Occasionally I have an opportunity to visit an individual with autism in their home. Sometimes I visit young kids living with their family. Other times I visit individuals in a residential home setting or adults living independently. Interestingly, I always notice one common factor in any home situation – the kaleidoscope of sights and sounds that swirl around the house.
Families and group home staff and even adult individuals with autism report problems with escalating behavior issues in the evenings at home. Although a number of factors can contribute to agitation and tantrums, one consideration is that of noise. An average home has at least one television running – usually at a relatively loud volume – as well as computer games, people talking, ceiling fans, music, and occasional water running or dishes clanging. Dogs bark, cats meow, moms fuss, traffic drives by, wind blows, dishwashers run, and other sounds fill any silences that may emerge.

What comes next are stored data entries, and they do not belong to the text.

(* ===== verification/_CoqProject ===== *)
-Q . S2P
Prelude.v
Logs.v
RustStd.v
Failure.v
DocumentErrors.v
CommandsParser.v
App.v
CpuInfo.v
EnclaveIds.v
Os.v
Bindings.v
Sample.v
Wire.v
Connection.v
Memory.v
EifWriter.v
Boot.v
Events.v
Enclave.v
Commands.v
Listener.v
SignalHandler.v
TerminateThread.v
EventLoop.v
Lifecycle.v
Threads.v
Process.v
DriverCalls.v
ClientComm.v
Conversation.v
RunConversation.v
TerminateConversation.v
Console.v
Logger.v
ImageBuild.v
BuildCommand.v
StandaloneBuild.v
Cli.v
NameConversation.v
Main.v
VsockProxy.v
Executer.v
ExecuterApp.v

Most of us are oblivious to this constant mixture of sounds, but some individuals with autism are truly sensitive to all of the noise. We cannot, of course, expect to turn off all electronics, music, talking, and noisy equipment. But we can take some steps to decrease some of the noise, especially at times of day that we notice our friend with autism is agitated by the sounds in our house. We can, for example, wait until after people are in bed to run the dishwasher. We can encourage other family members to use earphones or to keep volumes down low when watching television, working or playing on the computer, or listening to music. We can give our friend with autism earphones to listen to favorite songs on an iPod to distract them from the conglomeration of noise in the house. Earphones can also help our friends with autism tune out distractions and focus on a task or homework or music or audio book.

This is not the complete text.